This format looks a little more useful in terms of producing a catalogue or creating a pick file for another program (e.g., Hypoinverse or NonLinLoc).

We can see in the third and fourth rows above that we get two P-wave arrival picks really close together (0.07 seconds apart). This is because we have generated a pick from each of the two passes over the data. It's clear that sometimes the two passes will not give the exact same pick time, as above, and the probability of a phase arrival from each pass is also different (0.929 vs 0.950 above). Pretty annoying and makes it hard to choose just one pick!

One strategy here could be to remove any picks that are within, say, 0.1 seconds of each other, taking the one with the highest prob (the more confident pick). Let's loop through our picks dataframe again and do this:

In [0]:
picks_final = pd.DataFrame() # New empty dataframe to accommodate picks
stations = picks.sta.unique() # List of station names
phases = ["p", "s"] # List of phase names
# Loop over stations and phases
for sta in stations:
  for pha in phases:
    this_pha = picks.loc[(picks.pha == pha) & (picks.sta == sta)].reset_index(drop=True) # Extract dataframe for each phase and station
    this_pha['diff_time'] = this_pha.time.diff() # Find difference in times between picks across two passes
    for i in range(this_pha.shape[0]): # For each pick
      if this_pha.diff_time[i] < 0.1: # If difference in time is less than 0.1 secs
        this_pha.drop(i - np.argmax((this_pha.prob[(i-1)], this_pha.prob[i])), inplace=True) # Drop the one with the lower probability
    this_pha = this_pha.reset_index(drop=True) # At the end, reset index column of dataframe (not during the loop or iteration won't work properly)
    # Recombine to make final pick df
    picks_final = picks_final.append(this_pha, ignore_index=True) # Append all df's from loop
# Sort final picks df by time
picks_final.sort_values(by="time", inplace=True, ignore_index=True) # Sort by time
picks_final.drop('diff_time', axis=1, inplace=True) # Drop diff_time column

In [0]:
# Print new dataframe to screen
picks_final

Cool, kind of a lengthy process but we now have some pick times! The default probability threshold for a pick is 0.3.... Now that we have the pick data in the format above, if we wanted to reduce the no. of potential false picks, at the cost of potentially losing some true picks, we could increase the threshold to, say, 0.8:

In [0]:
picks_final.loc[picks_final.prob >= 0.8]

This reduces the number of picks from a total of 3689 across the two stations to 1441, which still sounds like a lot.

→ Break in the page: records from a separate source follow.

Definition reservation (i : Uuid) : IndexMap ServiceExecution := [(i, set_in_flight true placeholder)].
Definition creation (i : Uuid) (p : gmap str Value) : IndexMap ServiceExecution :=
  [(i, {| parameters := p; status := Running; in_flight := false; created := true |})].

(** *** After the reservation *)

Section reserved.
Context (answers : forall q, ecu_answer (ComParamValue := ComParamValue) q) (now : Moment) (service base : string) (t0 : tables).
Let id := new_v4 now.
Context (Hfresh : fresh now t0).

Let here : lookup_entry id (entries service (service_executions t0)) = None := Hfresh service.
Definition reserved_in t : Prop :=
  has_entries service (entries service (service_executions t0) ++ reservation id) t0 t.

(** The outcome of a POST: no trace, or an execution for the client. *)
Definition post_outcome (t : tables) (r : option response) : Prop :=
  exists resp, r = Some resp /\
  ((status_code resp <> 202 /\ same_entries t0 t) \/
   (status_code resp = 202 /\ body resp = AsyncPostResponse id Running /\ location resp = Some (base +:+ "/" +:+ uuid_text id) /\
    exists p, has_entries service (entries service (service_executions t0) ++ creation id p) t0 t)).

Lemma run_gives_up r t : reserved_in t -> status_code r <> 202 ->
  let '(t', o) := run answers now (gives_up service id r) t in post_outcome t' o.
Proof.
  intros Ht Hr. unfold gives_up. rewrite run_bind.
  destruct (changed answers now (remove_reserved_execution service id) (shift_remove id) service t) as (t' & -> & Ht');
    [intros m s; by rewrite entries_remove_reserved|done|].
  exists r. split; [done|]. left. split; [done|]. apply (has_same service). eapply has_trans; [exact Ht|].
  destruct Ht as (_ & He & _). rewrite He in Ht'. unfold reservation in Ht'. by rewrite shift_remove_last in Ht'.
Qed.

Let's plot a section of data with picks using the original probability threshold of 0.3.

# 10. Plot some picks over waveforms

As far as I'm away, obspy doesn't have an option for adding pick times to plots. One crude way is to just plot the waveform data with `pyplot` and then add vertical lines for our picks at the right index values.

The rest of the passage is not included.